Definition offered (ev : Event) (s : State) : bool :=
  match ev, form_of s with
  | RouteTo i, _ => negb (i === route s) && negb (bool_decide (blog s = Junk /\ isLoading s = false))
  | Input f v, Some b => negb (v === get_field f b)
  | Toggle c, Some b => Bool.eqb c (negb (isActive b =? 1)%Z)
  | Cancel, Some _ => true
  | Submit, Some b => negb (isSaving s) && required_ok b
  | _, None => false
  end.

(** [handleInputChange], [handleSwitchChange], the [Cancel] button and
    [handleSubmit] (lines 56-94, 194). *)
Definition handle (ev : Event) (s : State) : P unit :=
  match ev with
  | RouteTo i => set (setRoute i)
  | Input f v => set (fun s => setBlog (update_blog (set_field f v) (blog s)) s)
  | Toggle c => set (fun s => setBlog (update_blog (set_active c) (blog s)) s)
  | Cancel => emit (Navigate "/admin/blogs")
  | Submit => match blog s with Held_ b => handleSubmit (route s) b | _ => Ret tt end
  end.

#[global] Instance component (id : string) : Component Q Body State Event :=
  {| comp_init := initial id; comp_effects := effects;
     comp_offered := offered; comp_handle := handle |}.

(** What the editor shows (lines 96-204): the skeleton, the error card,
    the form (title, content, active, image URL, category id, dates,
    button label and whether it is disabled), or nothing because the
    render throws on a value that is not a blog. *)
Inductive Screen :=
| Skeleton
| ErrorCard
| Form (title content : string) (active : bool) (imageUrl categoryId created updated : string)
       (button : string) (disabled : bool)
| Throws.

Definition view (s : State) : Screen :=
  if isLoading s then Skeleton else
  match blog s with
  | NoBlog => ErrorCard
  | Junk => Throws
  | Held_ b =>
      Form (title b) (content b) (isActive b =? 1)%Z (imageUrl b) (jv_text (categoryId b))
        (createdAt b) (updatedAt b) (if isSaving s then "Saving..." else "Save Changes") (isSaving s)
  end.

(** The continuations the two requests leave pending. *)
Definition fetchBlog_k : Response Body -> P unit :=
  match fetchBlog "" with Fetch _ k => k | _ => fun _ => Ret tt end.

Definition save_k : Response Body -> P unit :=
  match handleSubmit "" (of_blog (Blog.mkBlog 0 "" "" 0 "" 0 "" "" "")) with
  | Update _ (Fetch _ k) => k | _ => fun _ => Ret tt
  end.

(** The PUT requests among the pending ones. *)
Definition pending_puts (pd : list (Request Q * (Response Body -> P unit))) : nat :=
  List.length (List.filter (fun e => bool_decide (req_method e.1 = PUT)) pd).

(** The shape of a pending request of the editor, and what every sent
    PUT carries. *)
Definition pend_shape (e : Request Q * (Response Body -> P unit)) : Prop :=
  (exists i, e = (blog_req i, fetchBlog_k)) \/ (exists i b, e = (put_req i b, save_k) /\ required_ok b = true).

Definition Inv (w : World Q Body State) : Prop :=
  Forall pend_shape (w_pending w) /\
  pending_puts (w_pending w) = (if isSaving (w_state w) then 1 else 0)%nat /\
  Forall (fun r => req_method r = PUT -> exists b, req_body r = Some b /\ required_ok b = true) (w_sent w).

(** ** Lemmas *)

Lemma fetchBlog_eq i : fetchBlog i = Fetch (blog_req i) fetchBlog_k.
Proof. reflexivity. Qed.

Lemma handleSubmit_eq i b : handleSubmit i b = Update (setIsSaving true) (Fetch (put_req i b) save_k).
Proof. reflexivity. Qed.

Lemma fetchBlog_k_step srv x w :
  fetch_depth srv (fetchBlog_k x) = 0 /\ isSaving (w_state (advance (fetchBlog_k x) w)) = isSaving (w_state w).
Proof. destruct x as [|st [[b| |]|]]; cbn; [done|..]; destruct (ok st); done. Qed.

Lemma save_k_step srv x w :
  fetch_depth srv (save_k x) = 0 /\ isSaving (w_state (advance (save_k x) w)) = false.
Proof. destruct x as [|st b]; cbn; [done|]. destruct (ok st); done. Qed.

Lemma pending_puts_app pd e :
  pending_puts (pd ++ [e])%list = (pending_puts pd + if bool_decide (req_method e.1 = PUT) then 1 else 0)%nat.
Proof. unfold pending_puts. rewrite List.filter_app, List.length_app. cbn. by case_bool_decide. Qed.

Lemma pending_puts_delete pd i e :
  pd !! i = Some e ->
  pending_puts pd = (pending_puts (delete i pd) + if bool_decide (req_method e.1 = PUT) then 1 else 0)%nat.
Proof.
  revert i. induction pd as [|e' pd IH]; intros [|i] Hi; simplify_eq/=; unfold pending_puts in *; cbn.
  - case_bool_decide; cbn; lia.
  - specialize (IH i Hi). destruct (bool_decide (req_method e'.1 = PUT)); cbn; lia.
Qed.

Lemma edit_Inv_mount id : Inv (@mount _ _ _ _ (component id)).
Proof. split_and!; constructor. Qed.

Lemma Inv_fetchBlog i w : Inv w -> Inv (advance (fetchBlog i) w).
Proof.
  intros (Hsh & Hput & Hsent).
  assert (Ep : w_pending (advance (fetchBlog i) w) = (w_pending w ++ [(blog_req i, fetchBlog_k)])%list) by done.
  assert (Es : w_state (advance (fetchBlog i) w) = w_state w) by done.
  assert (Et : w_sent (advance (fetchBlog i) w) = (w_sent w ++ [blog_req i])%list) by done.
  unfold Inv. rewrite Ep, Es, Et. split_and!.
  - apply Forall_app; split; [done|]. apply Forall_singleton. left. by exists i.
  - by rewrite pending_puts_app, Hput.
  - apply Forall_app; split; [done|]. apply Forall_singleton. discriminate.
Qed.

Lemma edit_Inv_deliver srv w i r k :
  Inv w -> w_pending w !! i = Some (r, k) ->
  Inv (advance (k (srv r)) (with_pending (delete i (w_pending w)) w)).
Proof.
  intros (Hsh & Hput & Hsent) Hi.
  pose proof (pending_puts_delete _ _ _ Hi) as Hd.
  assert (Hsh' : Forall pend_shape (delete i (w_pending w))) by by apply Forall_delete.
  set (w1 := with_pending (delete i (w_pending w)) w).
  assert (E1 : w_pending w1 = delete i (w_pending w)) by reflexivity.
  assert (E2 : isSaving (w_state w1) = isSaving (w_state w)) by reflexivity.
  assert (E3 : w_sent w1 = w_sent w) by reflexivity.
  destruct (proj1 (Forall_lookup _ _) Hsh i _ Hi) as [[j He] | (j & b & He & _)]; simplify_eq.
  - destruct (fetchBlog_k_step srv (srv (blog_req j)) w1) as [H0 Hs].
    destruct (advance_nofetch srv _ w1 H0) as [Hp Hse].
    rewrite E1 in Hp. rewrite E3 in Hse. rewrite E2 in Hs.
    split_and!; rewrite ?Hp, ?Hse, ?Hs; [done | | done]. rewrite bool_decide_false in Hd by done. lia.
  - destruct (save_k_step srv (srv (put_req j b)) w1) as [H0 Hs].
    destruct (advance_nofetch srv _ w1 H0) as [Hp Hse].
    rewrite E1 in Hp. rewrite E3 in Hse.
    split_and!; rewrite ?Hp, ?Hse, ?Hs; [done | | done]. rewrite bool_decide_true in Hd by done.
    destruct (isSaving (w_state w)); lia.
Qed.

Lemma Inv_step id srv w w' : @step _ _ _ _ (component id) srv w w' -> Inv w -> Inv w'.
Proof.
  intros Hs HI. destruct Hs as [ev w Hr Hoff | w i r k Hi | w Hne].
  - destruct HI as (Hsh & Hput & Hsent). cbn in Hoff |- *.
    destruct ev as [j|f v|c| |]; cbn -[handleSubmit]; try (split_and!; done).
    unfold offered, form_of in Hoff. destruct (isLoading (w_state w)); simpl in Hoff; [discriminate|].
    destruct (blog (w_state w)) as [|b|] eqn:Hb; simpl in Hoff; try discriminate.
    apply andb_prop in Hoff as [Hns Hreq].
    set (q := put_req (route (w_state w)) b).
    assert (Ep : w_pending (advance (handleSubmit (route (w_state w)) b) w) = (w_pending w ++ [(q, save_k)])%list) by done.
    assert (Es : isSaving (w_state (advance (handleSubmit (route (w_state w)) b) w)) = true) by done.
    assert (Et : w_sent (advance (handleSubmit (route (w_state w)) b) w) = (w_sent w ++ [q])%list) by done.
    unfold Inv. rewrite Ep, Es, Et. split_and!.
    + apply Forall_app; split; [done|]. apply Forall_singleton. right. by exists (route (w_state w)), b.
    + rewrite pending_puts_app, Hput. destruct (isSaving (w_state w)); done.
    + apply Forall_app; split; [done|]. apply Forall_singleton. intros _. by exists b.
  - by apply edit_Inv_deliver.
  - cbn. destruct (w_rendered w) as [r|]; cbn; [case_decide; cbn|];
      [destruct HI as (? & ? & ?); split_and!; done | apply Inv_fetchBlog ..];
      destruct HI as (? & ? & ?); split_and!; done.
Qed.

Lemma Inv_reachable id srv w : @reachable _ _ _ _ (component id) srv w -> Inv w.
Proof.
  unfold reachable. intros Hr. remember (@mount _ _ _ _ (component id)) as w0 eqn:E.
  assert (H0 : Inv w0) by (subst; apply edit_Inv_mount). clear E.
  induction Hr as [|w1 w2 w3 Hs _ IH]; [done|]. apply IH. by apply (Inv_step id srv w1 w2).
Qed.

(** ** Theorems *)

(** The editor's load on every branch: one [GET /blogs/{id}]; a 2xx
    JSON reply is stored ([null] shows the error card) and ends the
    loading; on any failure the page logs, shows an error toast and ends
    the loading, but keeps the blog it held before. *)
Theorem fetchBlog_run srv i s0 :
  let fail := mkRun (Done tt) (setIsLoading false s0) [Console "Error fetching blog:"; Toast "Error" true]
                [blog_req i] in
  run srv (fetchBlog i) s0 =
    match srv (blog_req i) with
    | Reply st (Some d) =>
        if ok st then mkRun (Done tt) (setIsLoading false (setBlog (of_data d) s0)) [] [blog_req i] else fail
    | _ => fail
    end.
Proof.
  intros fail. subst fail. unfold fetchBlog. cbn -[blog_req].
  destruct (srv (blog_req i)) as [|st [d|]]; cbn -[blog_req]; [done| |]; by destruct (ok st).
Qed.

(** C23: saving on every branch: one PUT of the blog to [/blogs/{id}];
    a 2xx reply toasts success and navigates to the public [/blogs]
    (not back to the admin list that [Cancel] opens); any failure logs
    and toasts an error; in every case [isSaving] ends [false] and the
    promise resolves. *)
Theorem blogSave_run srv i b s0 :
  let q := put_req i b in
  run srv (handleSubmit i b) s0 =
    match srv q with
    | Reply st _ =>
        if ok st then mkRun (Done tt) (setIsSaving false s0) [Toast "Success" false; Navigate "/blogs"] [q]
        else mkRun (Done tt) (setIsSaving false s0) [Console "Error updating blog:"; Toast "Error" true] [q]
    | NetworkFailure =>
        mkRun (Done tt) (setIsSaving false s0) [Console "Error updating blog:"; Toast "Error" true] [q]
    end.
Proof.
  intros q. subst q. rewrite handleSubmit_eq. cbn -[put_req].
  destruct (srv (put_req i b)) as [|st d]; cbn -[put_req]; [done|]. by destruct (ok st).
Qed.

● **What the task requires**:
Could you repeat exactly the lines above from the line with "Form (title b)" up to and including the line with "Update _ (Fetch", and only those?

● **Answer to the exercise**:
      Form (title b) (content b) (isActive b =? 1)%Z (imageUrl b) (jv_text (categoryId b))
        (createdAt b) (updatedAt b) (if isSaving s then "Saving..." else "Save Changes") (isSaving s)
  end.

(** The continuations the two requests leave pending. *)
Definition fetchBlog_k : Response Body -> P unit :=
  match fetchBlog "" with Fetch _ k => k | _ => fun _ => Ret tt end.

Definition save_k : Response Body -> P unit :=
  match handleSubmit "" (of_blog (Blog.mkBlog 0 "" "" 0 "" 0 "" "" "")) with
  | Update _ (Fetch _ k) => k | _ => fun _ => Ret tt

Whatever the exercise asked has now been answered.